Trace Read Latency and Quantity
How many documents did I read in a collection and how long did it take? Normally, you should have a limit
set on your queries to avoid excessive reads in large collections, but this is not always possible. The incrementMetric
method is especially useful if you want to keep a running count of a value during the trace.
async loadUserData() {
const trace = perf.trace('itemsQuery');
const items = await this.db.collection('items').get();
trace.incrementMetric('collectionSize', items.size);
const things = await this.db.collection('things').get();
trace.incrementMetric('collectionSize', things.size);
trace.stop();
}
AngularFire Performance with RxJS
In this section, we will take an early look at some of the custom RxJS pipes proposed for the @angular/fire package. By simply adding the trace
pipe we can start/stop a trace after an Observable emits data.
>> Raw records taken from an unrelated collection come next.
(** X2. The record [entry] assembles is three bytes shorter than the
    capacity [reqLen] it makes the buffer with, whatever the preamble,
    the caller location, the extra variables and the message are: the
    buffer is never grown. *)
Theorem entry_record_fits (ok : list Frame -> Prop) (p : Proc)
        (stk : list Frame) (pre fmt : bytes) (args : list Arg) :
  reachable ok p ->
  (length (queued p) < 100)%nat ->
  exists cp p1 p' r,
    getCodePos stk p = Done cp p1 /\
    entry stk pre fmt args p = Done tt p' /\
    queued p' = queued p ++ [r] /\
    Z.of_nat (length r) + 3 = reqLen pre cp (extra p) (Fprintf fmt args).
Proof.
  intros Hr Hroom. pose proof (reachable_constructed ok p Hr) as Hc.
  destruct (entry_enqueues stk pre fmt args p Hc Hroom)
    as (cp & p1 & p' & Hcp & Hrun & Hq).
  exists cp, p1, p'. eexists. split; [exact Hcp|]. split; [exact Hrun|].
  split; [exact Hq|].
  unfold reqLen, Buffer.Len. rewrite !length_app, buildField_length.
  change (length (lit "MESSAGE")) with 7%nat. lia.
Qed.

End Capacities.

Lemma entry_record_fits_witness :
  exists cp p1 p' r,
    @getCodePos Demo.env Demo.stack Demo.start = Done cp p1 /\
    @entry Demo.env Demo.stack (lit "P") (lit "x=%d") [1] Demo.start
    = Done tt p' /\
    queued p' = [r] /\
    Z.of_nat (length r) + 3 = reqLen (lit "P") cp [] (lit "x=1").
Proof.
  destruct (@entry_record_fits Demo.env (fun _ => True) Demo.start
              Demo.stack (lit "P") (lit "x=%d") [1])
    as (cp & p1 & p' & r & Hcp & Hrun & Hq & Hlen).
  - apply start_reachable.
  - cbn. lia.
  - exists cp, p1, p', r. auto.
Defined.

(** ** Names with a newline, and whole records *)

Section Records.
Import Conv LittleEndian Wire.

Lemma read_name_first_newline (name tail : bytes) :
  In NL name ->
  exists pre post,
    name = pre ++ NL :: post /\ ~ In NL pre /\
    read_name (name ++ tail) = Some (pre, post ++ tail).
Proof.
  induction name as [|c name IH]; intros Hin; [destruct Hin|].
  cbn [app read_name]. destruct (Byte.eqb c NL) eqn:E.
  - apply Byte.byte_dec_bl in E. subst c.
    exists [], name. cbn. auto.
  - destruct Hin as [->|Hin].
    { rewrite (Byte.byte_dec_lb (eq_refl NL)) in E. discriminate. }
    destruct (IH Hin) as (pre & post & -> & Hpre & Hread).
    rewrite Hread. exists (c :: pre), post. split; [reflexivity|].
    split; [|reflexivity].
    intros [->|Hc]; [|exact (Hpre Hc)].
    rewrite (Byte.byte_dec_lb (eq_refl NL)) in E. discriminate.
Qed.

Lemma parse_field_name (bs name value rest : bytes) :
  parse_field bs = Some ((name, value), rest) ->
  exists tail, read_name bs = Some (name, tail).
Proof.
  unfold parse_field. destruct (read_name bs) as [[n r1]|]; [|discriminate].
  destruct (length r1 <? 8)%nat; [discriminate|].
  destruct (length (skipn 8 r1) <? _)%nat; [discriminate|].
  destruct (skipn _ (skipn 8 r1)) as [|c rest']; [discriminate|].
  destruct (Byte.eqb c NL); [|discriminate].
  intros [= -> _ _]. eauto.
Qed.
export class ItemsComponent implements OnInit {
constructor(private perf: AngularFirePerformance, private db: AngularFirestore) { }
items;
ngOnInit() {
this.items = this.db.collection('items').snapshotChanges()
.pipe(
// Custom RxJS Operator
this.perf.trace('itemsQuery')
);
}
}
Other Ideas for Performance Monitoring
Firebase Performance can be used for almost any feature you suspect might be a bottleneck that hurts the user experience. Here is a short list of additional areas you may want to consider for performance monitoring.
- Complex API Calls (Beyond the automatic traces on HTTP calls)
- Firebase Storage Uploads & Downloads
- Component Routing and Rendering
- Use
trace.record()
to monitor activity on specific time intervals.